Defence
Problems of European security
Adam Watson
Dispassionate thinking about defence is rare in this country. The subject is distasteful: both the destructiveness and the cost of modern weapons are terrifying, and the technical issues are too abstruse.
The basic problems of our complex defence position can be summed up as follows. The essential task is to preserve the security of these islands from hostile attack or coercive pressure. As things stand, the threat comes only from the Soviet Union, The Soviets maintain armed forces in Europe of far greater effectiveness than anything required by Western standards for defence. The West Europeans together could not produce anything like the conventional and nuclear force required to parry this Soviet strength.
In present circumstances it is difficult to believe that either superpower would use nuclear weapons against the other's homeland unless it felt its existence was at stake. An American nuclear umbrella' by itself would be unconvincing. The danger to non-Soviet Europe is the threat of invasion by conventional forces — perhaps in active support of a 'People's Liberation Movement.' If the Soviets had arrayed against them only what Western Europe and Greece and Turkey can muster, they would have to show a truly saintly regard for their people's independence not to use their preponderance to get their way in Western Europe and the Mediterranean, even if they allowed us internal autonomy. This is the fear of ' Finlandisation.' Nor would the threat be contained by a US promise to send troops across the Atlantic in case of need.' A considerable crisis would be needed to persuade a US President and Congress (especially in the wake of Vietnam) to send the boys across; their arrival would itself escalate the crisis; and coordination with European forces would be jerky.
What prevents Soviet hegemony, and makes Europe a zone of low pressure in the world, a region where détente, balanced force reductions, even a new European security system seem worth serious discussion, is the massive and integrated participation of the US in the conventional defence of Europe below the strategic nuclear threshold.
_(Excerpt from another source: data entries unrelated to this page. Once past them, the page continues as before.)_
(** Either every step goes through and the test says so, or the last line
    printed is a warning; in both cases the test returns. *)
Lemma test_project_cases p st :
  raises_only_Exception E ->
  (smoke_test_passes E p st
   /\ test_project E self p st =
      (Ok tt,
       State (stdout st ++ [test_tube ++ u " Testing generated code...";
                            check_mark ++ u " Python syntax is valid!";
                            check_mark ++ u " Code imports successfully!"])
         (fs st)))
  \/ (~ smoke_test_passes E p st
      /\ exists lines w,
          test_project E self p st
          = (Ok tt, State (stdout st ++ lines) (fs st))
          /\ last lines = Some w /\ is_warning w = true).
Proof.
  intros (_ & Hc & Hr & Hnf & Hsp).
  unfold test_project. unfold_m. cbn [stdout fs].
  destruct (read_fault E (p // u "main.py")) as [e|] eqn:Hread.
  { pose proof (Hr _ _ Hread). smoke_fails e. }
  destruct (fs st !! (p // u "main.py")) as [code|] eqn:Hfile.
  2:{ pose proof (Hnf (p // u "main.py")).
      smoke_fails (file_not_found E (p // u "main.py")). }
  destruct (py_compile E code (path_str (p // u "main.py"))) as [[]|e] eqn:Hpc.
  2:{ pose proof (Hc _ _ _ Hpc). smoke_fails e. }
  destruct (subprocess_run E
              [u "python3"; u "-m"; u "venv"; path_str (p // u "venv")]
              true p) as [venv|e] eqn:Hvenv.
  2:{ pose proof (Hsp _ _ _ _ Hvenv). smoke_fails e. }
  destruct (subprocess_run E
              [path_str (p // u "venv" // u "bin" // u "pip");
               u "install"; u "-r"; u "requirements.txt"]
              true p) as [pip|e] eqn:Hpip.
  2:{ pose proof (Hsp _ _ _ _ Hpip). smoke_fails e. }
  destruct (subprocess_run E
              [path_str (p // u "venv" // u "bin" // u "python"); u "-c";
               u "import main; print('" ++ check_mark
                 ++ u " Import successful')"]
              false p) as [imp|e] eqn:Himp.
  2:{ pose proof (Hsp _ _ _ _ Himp). smoke_fails e. }
  destruct (returncode imp =? 0)%Z eqn:Hrc.
  - left. split.
    + exists code, venv, pip, imp. repeat split; try done. by apply Z.eqb_eq.
    + by tidy_output.
  - right. split.
    + intros (code' & venv' & pip' & imp' & ? & ? & ? & ? & ? & Hi & Hz).
      unfold import_args in Hi. rewrite Himp in Hi. injection Hi as <-.
      apply Z.eqb_neq in Hrc. done.
    + tidy_output. eexists _, _. split; [reflexivity|]. by split.
Qed.

(** The smoke test returns and leaves the files alone. *)
Lemma test_project_shape p st :
  raises_only_Exception E ->
  exists lines,
    test_project E self p st = (Ok tt, State (stdout st ++ lines) (fs st)).
Proof.
  intros HE. destruct (test_project_cases p st HE)
    as [[_ H]|[_ (lines & w & H & _)]]; eauto.
Qed.
End SmokeTest.

(** ** Writing the project *)

Section CreateProject.
Variable E : env.
Variable self : RobustFastAPIGenerator.
Implicit Types (st : state) (requirements project_name code : list N).

Lemma project_files_distinct (p : list (list N)) :
  p // u "main.py" <> p // u "requirements.txt"
  /\ p // u "main.py" <> p // u "README.md"
  /\ p // u "requirements.txt" <> p // u "README.md".
Proof.
  unfold path_div. repeat split; intros H%app_inv_head; discriminate H.
Qed.

(** What the enhancement hands over does not depend on the state. *)
Lemma delivers_run requirements code st :
  delivers E self requirements code ->
  exists lines,
    enhance_with_llm E self (create_working_fastapi_app self requirements)
      requirements st
    = (Ok code, State (stdout st ++ lines) (fs st)).
Proof.
  intros Hd.
  destruct (enhance_shape E self (create_working_fastapi_app self requirements)
              requirements) as (r & lines & Hsh).
  specialize (Hd st). rewrite Hsh in Hd. cbn [fst] in Hd. subst r.
  by exists lines.
Qed.

(** A writable project: the call returns the directory and the state holds
    the three files. *)
Lemma create_project_run requirements project_name code st :
  writable E (Path (u "output/" ++ project_name)) ->
  raises_only_Exception E ->
  delivers E self requirements code ->
  exists lines,
    create_project E self requirements project_name st =
    (Ok (path_str (Path (u "output/" ++ project_name))),
     State (stdout st ++ lines)
       (<[Path (u "output/" ++ project_name) // u "README.md" :=
            join LF (readme_parts requirements project_name)]>
          (<[Path (u "output/" ++ project_name) // u "requirements.txt" :=
               requirements_txt]>
             (<[Path (u "output/" ++ project_name) // u "main.py" := code]>
                (fs st))))).
Proof.
  intros (Hmk & Hw1 & Hw2 & Hw3) HE Hd.
  unfold create_project. unfold_m. cbn [stdout fs].
  rewrite Hmk.
  match goal with
  | |- context [enhance_with_llm E self ?b ?r ?s] =>
      destruct (delivers_run r code s Hd) as (l1 & ->)
  end.
  rewrite Hw1, Hw2, Hw3. cbn [stdout fs].
  match goal with
  | |- context [test_project E self ?p ?s] =>
      destruct (test_project_shape E self p s HE) as (l2 & ->)
  end.
  tidy_output. eexists. reflexivity.
Qed.
(** The first refusal of the file layer leaves the call as it is raised. *)
Lemma create_project_raises requirements project_name e st :
  first_fs_error E self requirements project_name e ->
  fst (create_project E self requirements project_name st) = Raise e.
Proof.
  intros [Hmk|code Hmk Hd Hw1|code Hmk Hd Hw1 Hw2|code Hmk Hd Hw1 Hw2 Hw3];
    unfold create_project; unfold_m; cbn [stdout fs]; rewrite Hmk;
    [done|..];
    match goal with
    | |- context [enhance_with_llm E self ?b ?r ?s] =>
        destruct (delivers_run r code s Hd) as (l1 & ->)
    end;
    rewrite Hw1; [done|..]; cbn [stdout fs]; rewrite Hw2; [done|];
    cbn [stdout fs]; by rewrite Hw3.
Qed.

(** With nothing raised outside [Exception] the enhancement hands over
    some text. *)
Lemma delivers_exists requirements :
  raises_only_Exception E -> exists code, delivers E self requirements code.
Proof.
  intros HE.
  destruct (enhance_returns E self
              (create_working_fastapi_app self requirements) requirements HE)
    as (code & lines & H).
  exists code. intros st. by rewrite H.
Qed.
End CreateProject.

(** ** The sample environments *)

Lemma sample_env_raises_only_Exception answer mk :
  (forall e, answer = Raise e -> isinstance_Exception e = true) ->
  raises_only_Exception (sample_env answer mk).
Proof.
  intros Hanswer. repeat split; cbn.
  - intros _ _ e. apply Hanswer.
  - intros source filename e. unfold sample_compile.
    case_decide; [|done]. by intros [= <-].
  - done.
  - done.
Qed.

Lemma sample_env_writable answer p : writable (sample_env answer None) p.
Proof. by repeat split. Qed.

(** * Main results *)

(** C1: when the model client raises (a connectivity or service fault, or
    anything else below [Exception]) or [compile] rejects the cleaned
    answer, [enhance_with_llm] returns the base template it was given,
    unchanged; it raises nothing, prints a warning and touches no file. *)
Theorem enhance_with_llm_falls_back
    (E : env) (self : RobustFastAPIGenerator)
    (base_code requirements : list N) (st : state) :
  enhancement_fails E self base_code requirements ->
  exists w,
    enhance_with_llm E self base_code requirements st =
    (Ok base_code,
     State (stdout st ++ [wrench ++ u " Enhancing with LLM..."; w;
                          u "Using base template instead..."]) (fs st))
    /\ is_warning w = true.
Proof.
  intros [(e & Hllm & He)|(content & e & Hllm & Hc & He)].
  - eexists. split; [by apply enhance_llm_raises|reflexivity].
  - destruct (isinstance_SyntaxError e) eqn:Hs.
    + eexists. split; [by eapply enhance_syntax_error|reflexivity].
    + eexists. split; [by eapply enhance_compile_raises|reflexivity].
Qed.

Lemma enhance_with_llm_falls_back_witness :
  enhancement_fails (sample_env (Raise connection_refused) None)
    demo_generator template (u "Task manager API with CRUD")
  /\ fst (enhance_with_llm (sample_env (Raise connection_refused) None)
            demo_generator template (u "Task manager API with CRUD")
            empty_state)
     = Ok template.
Proof.
  assert (enhancement_fails (sample_env (Raise connection_refused) None)
            demo_generator template (u "Task manager API with CRUD")) as H.
  { left. exists connection_refused. split; reflexivity. }
  split; [exact H|].
  destruct (enhance_with_llm_falls_back _ _ _ _ empty_state H) as (w & -> & _).
  reflexivity.
Defined.

(** An answer that does not parse: the template comes back. *)
Example enhance_with_llm_syntax_error :
  enhance_with_llm (sample_env (Ok (u "```" ++ LF ++ u "def (" ++ LF ++ u "```"))
                      None)
    demo_generator template (u "Task manager API with CRUD") empty_state
  = (Ok template,
     State [wrench ++ u " Enhancing with LLM...";
            warning_sign ++ u "  Enhanced code has syntax error: "
              ++ u "invalid syntax (<string>, line 1)";
            u "Using base template instead..."] ∅).
Proof.
  rewrite (enhance_syntax_error _ _ _ _ _
             (u "```" ++ LF ++ u "def (" ++ LF ++ u "```")
             (Exn SyntaxError (u "invalid syntax (<string>, line 1)")));
    [reflexivity|reflexivity|by vm_compute|reflexivity].
Qed.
The scale of this is impressive. There are nearly a third of a million Americans under arms in Europe. The defence of the central front consists of a US German force in South Germany and a mixed British-German-Dutch-Belgian force in the middle, with a European Commander over the two; and a Scandinavian-German area under British command in the north. The Americans also maintain nuclear and naval forces in Europe. The defence of Greece and Turkey, who control Soviet access to the Mediterranean, is maintained by the US providing their equipment and advisers. The US also pays the largest share of the expensive infrastructure programmes in Europe which modern defence requires.
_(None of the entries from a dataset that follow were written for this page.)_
(** * LinkedinTokenStrategy: a shallow embedding of
      lib/passport-linkedin-token-oauth2/strategy.js

    The strategy is callback driven.  A JavaScript function is embedded as a
    function from its argument list to an outcome [M value]: the sequence of
    calls made on the collaborators (host sink, HTTP capability, verify
    callback, skip predicate) together with either the returned value or the
    thrown one.  Callbacks are passed as Rocq functions, so a collaborator may
    call its callback once, never, or several times.

    Conventions of the embedding:
    - a JavaScript value is a [value]; numbers are integers ([Z]) and
      strings are compared and concatenated character by character;
    - an object is the list of its own properties, the first binding of a
      key being the effective one; the keys that the code spells out name
      no member of a prototype, and the one key that it computes (in
      [getLocalizedName]) is read through the prototype chain, which the
      engine supplies ([Inherited]);
    - reading a property of [undefined] or [null] throws a TypeError whose
      message holds the name of the property (the engine's wording is not
      modelled);
    - the engine's coercions of non-primitive values and [JSON.parse] are
      fields of the class [Engine].

    The constructor and [authorizationParams] take no part in a request and
    are not embedded; a configured strategy is a [strategy] record. *)

From Stdlib Require Import String Ascii List ZArith Bool Arith Lia.
Import ListNotations.
Open Scope string_scope.
Set Warnings "-register-all".

(* ================================================================== *)
(** ** JavaScript values *)
(* ================================================================== *)

Inductive value : Type :=
| VUndef
| VNull
| VBool (b : bool)
| VNum (n : Z)
| VStr (s : string)
| VArr (items : list value)
| VObj (fields : list (string * value))
| VError (name message : string) (oauthError : value).

(** ToBoolean. *)
Definition truthy (v : value) : bool :=
  match v with
  | VUndef | VNull => false
  | VBool b => b
  | VNum n => negb (n =? 0)%Z
  | VStr s => negb (s =? "")
  | VArr _ | VObj _ | VError _ _ _ => true
  end.

Definition nullish (v : value) : bool :=
  match v with
  | VUndef | VNull => true
  | _ => false
  end.

(** Own property of an object, by key. *)
Fixpoint lookup_field (k : string) (fs : list (string * value)) : option value :=
  match fs with
  | [] => None
  | (k', v) :: rest => if k' =? k then Some v else lookup_field k rest
  end.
There used to be a fear among the European allies that we might be dragged by the Americans into a quarrel with the Russians on an issue that did not directly threaten European security. Times have changed; and the fear today is not of being dragged in but of being shut out of a settlement between the two superpowers that did not adequately protect us.
This is clear enough to the European defence partners. Men like that resolute friend of Britain, the Dutch Joe Luns. now fortunately Secretary-General of NATO, or the Belgian Paul-Henri Speak, have constantly proclaimed that Europe is not enough. (The Times obituary leader praising Spaak for founding the EEC without mentioning this basic premise was like praising Edith Cavell for patriotism or Oliver Twist for enjoying his dinner.) The Germans. in the front line, regard an integrated US presence as so essential that they are reluctant to do anything that might unmesh it. But there is bound to be a substantial reduction of the American presence. As we adjust to new realities, we European partners need to coordinate our defence policy, because we have the same defence interest while the US has major commitments outside Europe. Some restructuring of NATO seems inevitable. The Americans welcome any strengthening of the 'European pillar,' like the Eurogroup in NATO. That was a British initiative; and we are well placed to take others, with support from the Italians as well as our integral partners.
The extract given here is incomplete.